H.fr : Le système n'est donc pas adapté aux personnes en situation de handicap qui, souvent, méconnaissent leurs droits…
SB : Tout est effectivement plus compliqué. Cela appelle à une vigilance particulière de sensibilisation à grande échelle, au sein de la justice mais aussi des écoles, des institutions. Pour que tous les professionnels soient en alerte afin de repérer des signes évocateurs de violence.

H.fr : Vous avez donc mobilisé des confrères qui seraient prêts à s'engager dans cette équipe ?
SB : Oui, dont deux pénalistes extraordinaires. L'un a assisté une adolescente en situation de handicap violée à plusieurs reprises dans une rame de train et sur un terrain vague, considérée comme « consentante » par un tribunal au motif qu'elle était confuse. L'autre connaît parfaitement toutes les phrases des agresseurs, qu'il a défendus. Ils ont une profonde humanité et expriment l'envie d'agir aux côtés des plus vulnérables.

H.fr : Comment financer un tel projet ?
SB : Mon projet est d'inviter les entreprises qui souhaitent agir de manière très concrète pour des causes sociétales majeures à financer tout ou partie des frais de défense des victimes. Ce soutien pourra être valorisé au titre des actions sociales et RSE, dans les catégories de la défense des droits humains ou encore de la promotion de l'avènement d'une société inclusive et de l'accès de toutes et tous à la justice, qui font partie des objectifs de développement durable (ODD) de l'ONU pour contribuer à transformer notre monde.

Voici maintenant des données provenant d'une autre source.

Lemma send_frame_recv_frame_round_trip_witness :
  exists payload,
    fst (recv_frame (mkSocket
           [Data (firstn 4 (frame_of "ping")); Intr;
            Data (skipn 4 (frame_of "ping") ++ ["z"%byte])] [] []))
    = FrameOk MSG_TYPE_REQUEST payload /\
    string_of_list_byte payload = c_str "ping" /\
    net_bytes (net_in (snd (recv_frame (mkSocket
           [Data (firstn 4 (frame_of "ping")); Intr;
            Data (skipn 4 (frame_of "ping") ++ ["z"%byte])] [] []))))
    = ["z"%byte].
Proof.
  exact (send_frame_recv_frame_round_trip
           (mkSocket [] [TxAccept 3] [])
           (mkSocket [] [] (frame_of "ping"))
           (mkSocket
              [Data (firstn 4 (frame_of "ping")); Intr;
               Data (skipn 4 (frame_of "ping") ++ ["z"%byte])] [] [])
           "ping" ["z"%byte] eq_refl ltac:(apply Z.leb_le; reflexivity) eq_refl eq_refl).
Defined.

(** ** The handshake on the wire *)

Lemma write_u16_be_value (v : Z) :
  0 <= v < 2 ^ 16 ->
  exists hi lo, write_u16_be v = [hi; lo] /\ Zbyte hi * 256 + Zbyte lo = v.
Proof.
  intros Hv. unfold write_u16_be. do 2 eexists. split; [reflexivity|].
  rewrite !Zbyte_byte_of_Z.
  change 255 with (Z.ones 8).
  rewrite !Z.land_ones, Z.shiftr_div_pow2 by lia.
  change (2 ^ 8) with 256. change (2 ^ 16) with 65536 in Hv.
  rewrite !u8_small by (apply Z.mod_pos_bound; lia).
  rewrite (Z.mod_small (v / 256))
    by (split; [apply Z.div_pos; lia | apply Z.div_lt_upper_bound; lia]).
  pose proof (Z.div_mod v 256 ltac:(lia)). lia.
Qed.

Lemma c_str_idem (s : string) : c_str (c_str s) = c_str s.
Proof.
  induction s as [|a t IH]; [reflexivity|].
  cbn [c_str]. destruct (Ascii.eqb a NUL) eqn:E; [reflexivity|].
  cbn [c_str]. rewrite E, IH. reflexivity.
Qed.

(** X5.  The packet [do_handshake] sends is, for every choice of
    options: the four bytes SQRL, the version byte 1, a flags byte that
    is 3 when MessagePack is asked for or no options are given and 2
    otherwise (the JSON bit is always set), the length of the token as
    a big-endian 16-bit number, and the token.  The whole token is sent
    even when it has 65536 bytes or more, in which case the length
    field holds its length modulo 65536. *)
Theorem handshake_packet_layout (opts : option sqrl_options_t) :
  exists hi lo,
    handshake_packet opts
    = ["S"%byte; "Q"%byte; "R"%byte; "L"%byte; "001"%byte;
       (match opts with
        | None => "003"%byte
        | Some o => if use_msgpack o then "003"%byte else "002"%byte
        end); hi; lo]
      ++ list_byte_of_string (handshake_token opts) /\
    Zbyte hi * 256 + Zbyte lo
    = Z.of_nat (String.length (handshake_token opts)) mod 65536 /\
    List.length (handshake_packet opts)
    = (8 + String.length (handshake_token opts))%nat.
Proof.
  unfold handshake_packet. fold (handshake_token opts). cbv zeta.
  set (token := handshake_token opts).
  assert (Ht : strlen token = Z.of_nat (String.length token)).
  { unfold strlen. f_equal. f_equal. unfold token, handshake_token.
    destruct opts as [o|]; [|reflexivity].
    destruct (auth_token o); [apply c_str_idem | reflexivity]. }
  rewrite Ht.
  destruct (write_u16_be_value (u16 (Z.of_nat (String.length token))))
    as (hi & lo & E & V).
  { unfold u16. apply Z.mod_pos_bound. lia. }
  exists hi, lo. rewrite E. repeat split.
  - destruct opts as [o|]; [destruct (use_msgpack o)|]; reflexivity.
  - exact V.
  - cbn [MAGIC app List.length]. rewrite length_list_byte_of_string. lia.
Qed.

(** X6.  Whenever [do_handshake] gets as far as a response (any result
    but a send or receive failure), it has written exactly the
    handshake packet and consumed exactly the next 19 bytes of the
    stream, so that the first frame begins right after them; and with
    any result other than success the client structure is as it was. *)
Theorem do_handshake_exchange (c c' : sqrl_client_t)
  (opts : option sqrl_options_t) (s s' : socket) (err : sqrl_error_t) :
  do_handshake c opts s = (Some (err, c'), s') ->
  (err <> SQRL_ERR_SEND -> wire s' = wire s ++ handshake_packet opts) /\
  (err <> SQRL_ERR_SEND -> err <> SQRL_ERR_RECV ->
   exists resp, List.length resp = 19%nat /\
                net_bytes (net_in s) = resp ++ net_bytes (net_in s')) /\
  (err <> SQRL_OK -> c' = c).
Proof.
  unfold do_handshake.
  destruct (sock_send_all s (handshake_packet opts)) as [[|] s1] eqn:S.
  2:{ intros H. inversion H; subst.
      repeat split; try congruence. }
  pose proof (sock_send_all_ok _ _ _ S) as W.
  assert (N : net_in s1 = net_in s).
  { unfold sock_send_all in S.
    destruct (send_all (net_out s) (handshake_packet opts)) as [[ok w] out].
    inversion S; reflexivity. }
  destruct (sock_recv_all s1 19 (handshake_timeout opts)) as [[resp|e|] s2] eqn:R.
  - pose proof (sock_recv_all_ok _ _ _ _ _ R) as [L B]. rewrite N in B.
    assert (W2 : wire s2 = wire s1).
    { unfold sock_recv_all in R.
      destruct (recv_all (net_in s1) 19 (handshake_timeout opts)).
      inversion R; reflexivity. }
    cbv zeta.
    destruct (Zbyte (nth 0 resp "000"%byte) =? HANDSHAKE_VERSION_MISMATCH);
      [|destruct (Zbyte (nth 0 resp "000"%byte) =? HANDSHAKE_AUTH_FAILED);
        [|destruct (negb (Zbyte (nth 0 resp "000"%byte) =? HANDSHAKE_SUCCESS))]];
      intros H; inversion H; subst; rewrite <- W, <- W2;
      (repeat split; try congruence; intros; exists resp; split; assumption).
  - intros H. inversion H; subst.
    assert (W2 : wire s' = wire s1).
    { unfold sock_recv_all in R.
      destruct (recv_all (net_in s1) 19 (handshake_timeout opts)).
      inversion R; reflexivity. }
    rewrite W2, W. repeat split; congruence.
  - discriminate.
Qed.

Lemma do_handshake_exchange_witness :
  (SQRL_ERR_AUTH_FAILED <> SQRL_ERR_SEND ->
   wire (snd (do_handshake (fresh_client 3 30000) None
                (sock_of_bytes (handshake_response 2 1 0 sample_sid))))
   = [] ++ handshake_packet None) /\
  (SQRL_ERR_AUTH_FAILED <> SQRL_ERR_SEND ->
   SQRL_ERR_AUTH_FAILED <> SQRL_ERR_RECV ->
   exists resp, List.length resp = 19%nat /\
     net_bytes (net_in (sock_of_bytes (handshake_response 2 1 0 sample_sid)))
     = resp ++ net_bytes (net_in (snd (do_handshake (fresh_client 3 30000) None
                (sock_of_bytes (handshake_response 2 1 0 sample_sid)))))) /\
  (SQRL_ERR_AUTH_FAILED <> SQRL_OK -> fresh_client 3 30000 = fresh_client 3 30000).
Proof.
  exact (do_handshake_exchange (fresh_client 3 30000) _ None
           (sock_of_bytes (handshake_response 2 1 0 sample_sid)) _
           SQRL_ERR_AUTH_FAILED eq_refl).
Defined.

(** ** The JSON extractors *)

Lemma prefix_split (n r : string) :
  String.prefix n r = true -> r = n +++ string_drop (String.length n) r.
Proof.
  revert r. induction n as [|a n IH]; intros r H; [reflexivity|].
  destruct r as [|b r]; [discriminate|]. cbn [String.prefix] in H.
  destruct (ascii_dec a b) as [->|]; [|discriminate].
  cbn [String.append String.length string_drop]. f_equal. apply IH, H.
Qed.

H.fr : Pour aller plus loin, ne faut-il pas sensibiliser les avocats mais aussi les magistrats ?
SB : Oui, bien sûr. Il y a encore une méconnaissance des problématiques spécifiques liées aux différents types de handicap et il est indispensable de poursuivre les initiatives déjà menées par la profession avec des associations comme Droit Pluriel, à qui l'on doit l'évolution de la définition du mot handicap dans les dictionnaires (article en lien ci-dessous), et le barreau de Paris. Les avocats qui assurent la permanence téléphonique « SOS avocats » sont formés aux questions juridiques de base du droit du handicap afin de pouvoir mieux répondre à ce public. Le barreau réfléchit également à la création de modules de formations spécifiques avec des psychologues par exemple. Je travaillerai en 2021 avec le Conseil de l'Ordre et l'équipe dédiée pour étendre ces formations à l'ensemble du barreau ainsi qu'aux élèves avocats.